FORMULATION AND CHARACTERIZATION OF TOLFENAMIC ACID ENCAPSULATED PLGA NANOPARTICLES FOR CANCER THERAPY

Purpose: Tolfenamic acid, an NSAID, is derived from the willow tree. It is water insoluble and has low bioavailability in humans. Nanotechnology can help increase the bioavailability of water insoluble compounds. This research project will demonstrate the cellular uptake and bioavailability of poly(lactic-co-glycolic acid) nanoparticles with tolfenamic acid. In the future, results from this study can be applied to other water insoluble, plant derived compounds for cancer therapy. Hypotheses: 1) Tolfenamic (TFA) PLGA nanoparticles (np) will have a higher bioavailability than free tolfenamic acid and be more efficacious for cancer therapy. 2) TFA-PLGA np formulated with binary solvent will have a higher encapsulation efficiency than pure organic solvent. Methods: Methods included particle size analysis, calculating encapsulation efficiency and drug loading, cellular uptake of TFA-PLGA np, effect of TFA-PLGA np on cell lines (Panc-1, MiaPaCa, and BxPC3), and effect of TFA-PLGA np on cell migration.

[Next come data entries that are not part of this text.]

Lemma grid_lookup_snoc (rows : list (list pyvalue)) (row : list pyvalue)
  (r c : nat) :
  grid_lookup (rows ++ [row]) r c
  = if decide (r = S (length rows) ∧ 1 ≤ c ≤ length row)
    then row !! (c - 1)
    else grid_lookup rows r c.
Proof.
  destruct r as [|r]; [cbn; case_decide; [lia | done] |].
  destruct c as [|c]; [cbn; case_decide; [lia | done] |].
  cbn [grid_lookup]. rewrite Nat.sub_succ, Nat.sub_0_r.
  destruct (lt_eq_lt_dec r (length rows)) as [[Hlt | ->] | Hgt].
  - rewrite lookup_app_l by done. by rewrite decide_False by lia.
  - rewrite list_lookup_middle by done. cbn [mbind option_bind].
    rewrite (lookup_ge_None_2 rows) by done. cbn [mbind option_bind].
    case_decide as H; [done |].
    apply lookup_ge_None_2. lia.
  - rewrite (lookup_ge_None_2 (rows ++ [row])) by (rewrite length_app; simpl; lia).
    rewrite (lookup_ge_None_2 rows) by lia.
    by rewrite decide_False by lia.
Qed.

Lemma holds_rows_append (rows : list (list pyvalue)) (row : list pyvalue)
  (ws : Worksheet) :
  holds_rows rows ws → holds_rows (rows ++ [row]) (store_row row ws).
Proof.
  intros [Hcur Hcells]. split.
  - cbn. rewrite length_app. simpl. lia.
  - intros r c. rewrite store_row_lookup, grid_lookup_snoc, Hcur.
    case_decide as H; [| apply Hcells].
    rewrite <- option_fmap_compose.
    by destruct (row !! (c - 1)).
Qed.

Lemma holds_rows_cell_set (rows : list (list pyvalue)) (f : Cell → Cell)
  (r c : nat) (ws : Worksheet) :
  (∀ x, cell_value (f x) = cell_value x) →
  is_Some (grid_lookup rows r c) →
  holds_rows rows ws → holds_rows rows (ws_cell_set f r c ws).
Proof.
  intros Hf Hin [Hcur Hcells].
  assert (is_Some (_cells ws !! (r, c))) as Hex.
  { rewrite <- Hcells in Hin. by apply fmap_is_Some in Hin. }
  split.
  - unfold ws_cell_set. cbn. by rewrite ws_get_cell_present.
  - intros r' c'. rewrite ws_cell_set_lookup. case_decide as Hk; [| apply Hcells].
    injection Hk as -> ->. rewrite <- Hcells.
    destruct Hex as [x ->]. cbn. by rewrite Hf.
Qed.

Lemma holds_rows_yield_row (rows : list (list pyvalue)) (r : nat)
  (cols : list nat) (ws : Worksheet) :
  (∀ c, c ∈ cols → is_Some (grid_lookup rows r c)) →
  holds_rows rows ws → ws_yield_row r cols ws = ws.
Proof.
  intros Hin [Hcur Hcells]. unfold ws_yield_row.
  induction cols as [|c cols IH]; [done |]. cbn [foldl].
  rewrite ws_get_cell_present; [apply IH; intros; apply Hin; by right |].
  specialize (Hin c (list_elem_of_here _ _)).
  rewrite <- Hcells in Hin. by apply fmap_is_Some in Hin.
Qed.

Lemma holds_rows_frame (rows : list (list pyvalue)) (ws ws' : Worksheet) :
  _cells ws' = _cells ws → _current_row ws' = _current_row ws →
  holds_rows rows ws → holds_rows rows ws'.
Proof. intros E1 E2 [H1 H2]. split; [by rewrite E2 | by rewrite E1]. Qed.

Lemma cell_present_iff (rows : list (list pyvalue)) (ws : Worksheet) (r c : nat) :
  holds_rows rows ws →
  is_Some (_cells ws !! (r, c)) ↔ is_Some (grid_lookup rows r c).
Proof. intros [_ H]. rewrite <- H. by rewrite fmap_is_Some. Qed.

Lemma grid_lookup_is_Some (rows : list (list pyvalue)) (r c : nat) :
  is_Some (grid_lookup rows r c)
  ↔ ∃ row, 1 ≤ r ∧ rows !! (r - 1) = Some row ∧ 1 ≤ c ≤ length row.
Proof.
  destruct r as [|r]; [split; [by intros [? ?] | intros (? & ? & _); lia] |].
  destruct c as [|c]; [split; [by intros [? ?] | intros (? & ? & ? & ?); lia] |].
  cbn [grid_lookup]. rewrite Nat.sub_succ, Nat.sub_0_r. split.
  - intros [v Hv]. destruct (rows !! r) as [row|] eqn:E; [| done].
    exists row. split_and!; [lia | done | lia |].
    cbn in Hv. apply lookup_lt_Some in Hv. lia.
  - intros (row & _ & -> & Hc). cbn. apply lookup_lt_is_Some. lia.
Qed.

(** [max_row] and [max_column] of a sheet, from the positions it holds. *)
Lemma ws_max_row_eq (ws : Worksheet) (n : nat) :
  (∃ c, is_Some (_cells ws !! (n, c))) →
  (∀ r c, is_Some (_cells ws !! (r, c)) → r ≤ n) →
  ws_max_row ws = n.
Proof.
  intros [c [x Hx]] Hle. unfold ws_max_row.
  set (l := (map_to_list (_cells ws)).*1.*1).
  assert (n ∈ l) as Hn.
  { apply elem_of_map_to_list in Hx.
    apply (list_elem_of_fmap_2 fst) in Hx. by apply (list_elem_of_fmap_2 fst) in Hx. }
  assert (l ≠ []) as Hne by (intros E; rewrite E in Hn; by apply elem_of_nil in Hn).
  assert (max_list l ≤ n) as Hub.
  { pose proof (max_list_elem_of l Hne) as Hmax.
    apply list_elem_of_fmap in Hmax as (k & E & Hk).
    apply list_elem_of_fmap in Hk as (kv & E' & Hk).
    destruct kv as [[r' c'] y]. simpl in E'. subst k. simpl in E. rewrite E.
    apply elem_of_map_to_list in Hk. apply (Hle r' c'). by eexists. }
  pose proof (max_list_elem_of_le n l Hn).
  destruct l; [done | lia].
Qed.

Lemma ws_max_column_eq (ws : Worksheet) (n : nat) :
  (∃ r, is_Some (_cells ws !! (r, n))) →
  (∀ r c, is_Some (_cells ws !! (r, c)) → c ≤ n) →
  ws_max_column ws = n.
Proof.
  intros [r [x Hx]] Hle. unfold ws_max_column.
  set (l := (map_to_list (_cells ws)).*1.*2).
  assert (n ∈ l) as Hn.
  { apply elem_of_map_to_list in Hx.
    apply (list_elem_of_fmap_2 fst) in Hx. by apply (list_elem_of_fmap_2 snd) in Hx. }
  assert (l ≠ []) as Hne by (intros E; rewrite E in Hn; by apply elem_of_nil in Hn).
  assert (max_list l ≤ n) as Hub.
  { pose proof (max_list_elem_of l Hne) as Hmax.
    apply list_elem_of_fmap in Hmax as (k & E & Hk).
    apply list_elem_of_fmap in Hk as (kv & E' & Hk).
    destruct kv as [[r' c'] y]. simpl in E'. subst k. simpl in E. rewrite E.
    apply elem_of_map_to_list in Hk. apply (Hle r' c'). by eexists. }
  pose proof (max_list_elem_of_le n l Hn).
  destruct l; [done | lia].
Qed.

Lemma holds_rows_max_row (rows : list (list pyvalue)) (ws : Worksheet) :
  holds_rows rows ws → rows ≠ [] → Forall (λ row, row ≠ []) rows →
  ws_max_row ws = length rows.
Proof.
  intros Hh Hne Hall. apply ws_max_row_eq.
  - exists 1. rewrite (cell_present_iff rows) by done.
    apply grid_lookup_is_Some.
    destruct (lookup_lt_is_Some_2 rows (length rows - 1)) as [row Hrow].
    { destruct rows; [done | simpl; lia]. }
    exists row. split_and!; [destruct rows; [done | simpl; lia] | done | lia |].
    rewrite Forall_forall in Hall.
    specialize (Hall row (list_elem_of_lookup_2 _ _ _ Hrow)).
    destruct row; [done | simpl; lia].
  - intros r c (row & Hr & Hrow & _)%(cell_present_iff rows)%grid_lookup_is_Some;
      [| done].
    apply lookup_lt_Some in Hrow. lia.
Qed.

Results: Results: The encapsulation efficiency was found to be 65-75% with ethyl acetate. With the binary solvent formulation, encapsulation efficiency increased to 94%.Robust intracellular uptake was seen in three different pancreatic cell lines. MTT assay revealed that IC50 values for TFA-PLGA np was 120 µM as compared to 372 µM for free TFA. Scratch assay revealed that TFA-PLGA np had inhibitory effect on migration of pancreatic cancer cells. Conclusions: Conclusions: TFA PLGA np had a higher bioavailability and will be more efficacious for cancer therapy than free TFA. The migration assay also indicated that the TFA np had reduced invasive potential.